Advanced Storage Stratagies¶
Storing data greater than 16 Mb¶
Introduction¶
As the analysis capabilities of the high-throughput computational material science grows, more and more data is required to perform the analysis.
While the atomic structure and metadata about the calculations can be stored within the 16 Mb limit of MongoDB’s data framework the storage requirement for field data like the charge density is often orders of magnitude larger than that limit.
As such, alternative methods are required to handle the storage of specific fields in the parsed task document.
For these fields, with larger storage requirements, the data itself will be removed from the task document and replaced with and fs_id
to reference where the data is stored.
This results in a task document with a much smaller size, which will still be uploaded onto the MongoDB specified in your DB_FILE
Two approaches are currently available in atomate to handle the storage of large data chunk.
The user can implement a GridFS-based chunking and storage procedure as we have done in VaspCalcDb
.
But the recommended method for large object storage is to use maggma
stores implemented in the CalcDb
class.
Currently, only the Amazon S3 store is implemented.

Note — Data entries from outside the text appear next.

(** ** Trimming *)
Section trimming.
Lemma of_to_chars s : of_chars (to_chars s) = s.
Proof. apply String.string_of_list_ascii_of_string. Qed.
Lemma to_of_chars l : to_chars (of_chars l) = l.
Proof. apply String.list_ascii_of_string_of_list_ascii. Qed.
Definition clean_start (l : list ascii) : Prop := List.find (starts_with l) kWhitespace = None.
Definition clean_end (reversed : list ascii) : Prop := List.find (fun space => starts_with reversed (rev space)) kWhitespace = None.
Lemma spaces_nonempty : Forall (fun space => space <> []) kWhitespace.
Proof. by repeat constructor. Qed.
Lemma starts_with_app l s p : starts_with l p = true -> starts_with (l ++ s) p = true.
Proof.
  revert l. induction p as [|b p IH]; intros l; [by destruct l, s|]. destruct l as [|c l]; [done|]. cbn.
  intros [-> H]%andb_prop. by rewrite IH.
Qed.
Lemma clean_start_prefix l s : clean_start (l ++ s) -> clean_start l.
Proof.
  unfold clean_start. intros H. destruct (List.find (starts_with l) kWhitespace) as [sp|] eqn:E; [|done].
  apply find_some in E as [Hin Hs]. eapply find_none in H; [|exact Hin]. by rewrite starts_with_app in H.
Qed.
Lemma trim_start_clean fuel l : (length l <= fuel)%nat -> clean_start (trim_start fuel l).
Proof.
  revert l. induction fuel as [|fuel IH]; intros l Hl; cbn [trim_start].
  - destruct l; [done|cbn in Hl; lia].
  - destruct (List.find (starts_with l) kWhitespace) as [sp|] eqn:E; [|exact E]. apply find_some in E as [Hin Hs].
    apply IH. pose proof spaces_nonempty as Hne. rewrite List.Forall_forall in Hne. specialize (Hne sp Hin).
    destruct sp as [|b sp]; [done|]. destruct l as [|c l]; [done|]. cbn in *. rewrite length_skipn. lia.
Qed.
Lemma trim_start_id fuel l : clean_start l -> trim_start fuel l = l.
Proof. destruct fuel; cbn [trim_start]; [done|]. by intros ->. Qed.
Lemma trim_end_clean fuel l : (length l <= fuel)%nat -> clean_end (trim_end fuel l).
Proof.
  revert l. induction fuel as [|fuel IH]; intros l Hl; cbn [trim_end].
  - destruct l; [done|cbn in Hl; lia].
  - destruct (List.find (fun sp => starts_with l (rev sp)) kWhitespace) as [sp|] eqn:E; [|exact E]. apply find_some in E as [Hin Hs].
    apply IH. pose proof spaces_nonempty as Hne. rewrite List.Forall_forall in Hne. specialize (Hne sp Hin).
    assert (length (rev sp) <> 0)%nat as Hr by (rewrite length_rev; by destruct sp). rewrite length_skipn. rewrite length_rev in Hr.
    destruct l as [|c l]; [|lia]. destruct (rev sp) eqn:Er; [|done]. apply (f_equal (@length Z)) in Er. rewrite length_rev in Er. done.
Qed.
Lemma trim_end_id fuel l : clean_end l -> trim_end fuel l = l.
Proof. destruct fuel; cbn [trim_end]; [done|]. by intros ->. Qed.
Lemma trim_end_suffix fuel l : exists s, l = s ++ trim_end fuel l.
Proof.
  revert l. induction fuel as [|fuel IH]; intros l; cbn [trim_end]; [by exists []|].
  destruct (List.find _ _) as [sp|]; [|by exists []]. destruct (IH (skipn (length sp) l)) as [s Hs].
  exists (firstn (length sp) l ++ s). rewrite <- app_assoc, <- Hs. by rewrite firstn_skipn.
Qed.
Lemma TrimHeaderText_clean t : clean_start (to_chars (TrimHeaderText t)) /\ clean_end (rev (to_chars (TrimHeaderText t))).
Proof.
  unfold TrimHeaderText. cbv zeta. rewrite to_of_chars, rev_involutive. set (l := trim_start _ _).
  assert (clean_start l) as Hs by (by apply trim_start_clean). split; [|apply trim_end_clean; by rewrite length_rev].
  destruct (trim_end_suffix (length l) (rev l)) as [s Hr]. apply (f_equal (@rev ascii)) in Hr. rewrite rev_involutive, rev_app_distr in Hr.
  rewrite Hr in Hs. by apply clean_start_prefix in Hs.
Qed.
Lemma TrimHeaderText_id t : clean_start (to_chars t) -> clean_end (rev (to_chars t)) -> TrimHeaderText t = t.
Proof.
  intros Hs He. unfold TrimHeaderText. cbv zeta. rewrite trim_start_id by done. rewrite trim_end_id by done.
  by rewrite rev_involutive, of_to_chars.
Qed.
Lemma TrimHeaderText_idemp t : TrimHeaderText (TrimHeaderText t) = TrimHeaderText t.
Proof. destruct (TrimHeaderText_clean t). by apply TrimHeaderText_id. Qed.
(** Text the XML parser drops: nothing but blanks. *)
Definition blank_char (c : ascii) : bool := (code c =? 32) || (code c =? 9) || (code c =? 10) || (code c =? 13).
Definition blank (t : string) : bool := forallb blank_char (to_chars t).
Lemma blank_char_cases c : blank_char c = true -> c = " "%char \/ c = "009"%char \/ c = "010"%char \/ c = "013"%char.
Proof. destruct c as [[] [] [] [] [] [] [] []]; vm_compute; intros H; try discriminate; auto. Qed.
Lemma trim_blank l fuel : forallb blank_char l = true -> (length l <= fuel)%nat -> trim_start fuel l = [].
Proof.
  revert fuel. induction l as [|c l IH]; intros fuel Hb Hl; [by destruct fuel|]. destruct fuel as [|fuel]; [cbn in Hl; lia|].
  cbn in Hb. apply andb_prop in Hb as [Hc Hb]. cbn in Hl. specialize (IH fuel Hb ltac:(lia)).
  assert (List.find (starts_with (c :: l)) kWhitespace = Some [code c]) as E.
  { assert (starts_with l [] = true) as H0 by (by destruct l).
    apply blank_char_cases in Hc as [->|[->|[->| ->]]]; cbn; by rewrite H0. }
  cbn [trim_start]. rewrite E. exact IH.
Qed.
Lemma TrimHeaderText_blank t : blank t = true -> TrimHeaderText t = ""%string.
Proof. intros Hb. unfold TrimHeaderText. cbv zeta. by rewrite trim_blank. Qed.
(** Visible ASCII is not trimmed. *)
Definition visible (c : ascii) : bool := (33 <=? code c) && (code c <=? 126).
Lemma visible_starts l : forallb visible l = true -> clean_start l.
Proof.
  destruct l as [|c l]; [done|]. cbn [forallb]. intros [Hc _]%andb_prop. unfold clean_start.
  destruct (List.find (starts_with (c :: l)) kWhitespace) as [sp|] eqn:E; [|done]. apply find_some in E as [Hin Hs]. exfalso.
  assert (forallb (fun sp => match sp with b :: _ => (b <? 33) || (126 <? b) | [] => false end) kWhitespace = true) as Hall by done.
  rewrite forallb_forall in Hall. specialize (Hall sp Hin). destruct sp as [|b sp]; [done|]. cbn in Hs.
  apply andb_prop in Hs as [Hb%Z.eqb_eq _]. unfold visible in Hc. lia.
Qed.
Lemma visible_ends l : forallb visible l = true -> clean_end l.
Proof.
  destruct l as [|c l]; [done|]. cbn [forallb]. intros [Hc _]%andb_prop. unfold clean_end.
  destruct (List.find _ _) as [sp|] eqn:E; [|done]. apply find_some in E as [Hin Hs]. exfalso.
  assert (forallb (fun sp => match rev sp with b :: _ => (b <? 33) || (126 <? b) | [] => false end) kWhitespace = true) as Hall by done.
  rewrite forallb_forall in Hall. specialize (Hall sp Hin). destruct (rev sp) as [|b sp']; [done|]. cbn in Hs.
  apply andb_prop in Hs as [Hb%Z.eqb_eq _]. unfold visible in Hc. lia.
Qed.
Lemma forallb_rev {A} (f : A -> bool) l : forallb f (rev l) = forallb f l.
Proof. induction l as [|x l IH]; cbn; [done|]. rewrite forallb_app, IH. cbn. rewrite andb_true_r. apply andb_comm. Qed.
Lemma visible_trimmed t : forallb visible (to_chars t) = true -> TrimHeaderText t = t.
Proof. intros H. apply TrimHeaderText_id; [by apply visible_starts|apply visible_ends; by rewrite forallb_rev]. Qed.
Lemma visible_not_space c : visible c = true -> isspace c = false.
Proof. destruct c as [[] [] [] [] [] [] [] []]; vm_compute; congruence. Qed.
Lemma visible_TrimCopy t : forallb visible (to_chars t) = true -> TrimCopy t = t.
Proof.
  assert (forall l, forallb visible l = true -> drop_space l = l) as Hd.
  { intros [|c l]; cbn; [done|]. intros [Hc _]%andb_prop. by rewrite visible_not_space. }
  intros H. unfold TrimCopy. rewrite (Hd _ H), Hd by (by rewrite forallb_rev). by rewrite rev_involutive, of_to_chars.
Qed.
End trimming.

Please read the documentation for maggma
for more details _maggma: https://materialsproject.github.io/maggma
Configuration¶
To storing the larger items to an AWS S3 bucket via the maggma
API, the user needs to have the maggma_store
keyword in present in the db.json
file used by atomate.
{
"host": "<<HOSTNAME>>",
"port": <<PORT>>,
"database": "<<DB_NAME>>",
"collection": "tasks",
"admin_user": "<<ADMIN_USERNAME>>",
"admin_password": "<<ADMIN_PASSWORD>>",
"readonly_user": "<<READ_ONLY_PASSWORD>>",
"readonly_password": "<<READ_ONLY_PASSWORD>>",
"aliases": {}
"maggma_store": {
"bucket" : "<<BUCKET_NAME>>",
"s3_profile" : "<<S3_PROFILE_NAME>>",
"compress" : true,
"endpoint_url" : "<<S3_URL>>"
}
}
Where <<BUCKET_NAME>>
is S3 bucket where the data will be stored, <<S3_PROFILE_NAME>>
is the name of the S3 profile from the $HOME/.aws
folder.
Note, this AWS profile needs to be available anywhere the VaspCalcDb.insert_task
is called (i.e. on the computing resource where the database upload of the tasks takes place).
Usage¶
Example: store the charge density
To parse a completed calculation directory. We need to instantiate the drone
with the parse_aeccar
or parse_chgcar
flag.
calc_dir = "<<DIR>>/launcher_2019-09-03-11-46-20-683785"
drone = VaspDrone(parse_chgcar=True, parse_aeccar=True)
doc = drone.assimilate(calc_dir)
task_id = mmdb.insert_task(doc)
Some workflows like the StaticWF
will pass the parsing flags like parse_chgcar
to the drone directly.
To access the data using the task_id we can call
chgcar = mmdb.get_chgcar(task_id)
Similar functionalities exist for the band structure and DOS.
Please refer to the documentation of VaspCalcDb
for more details.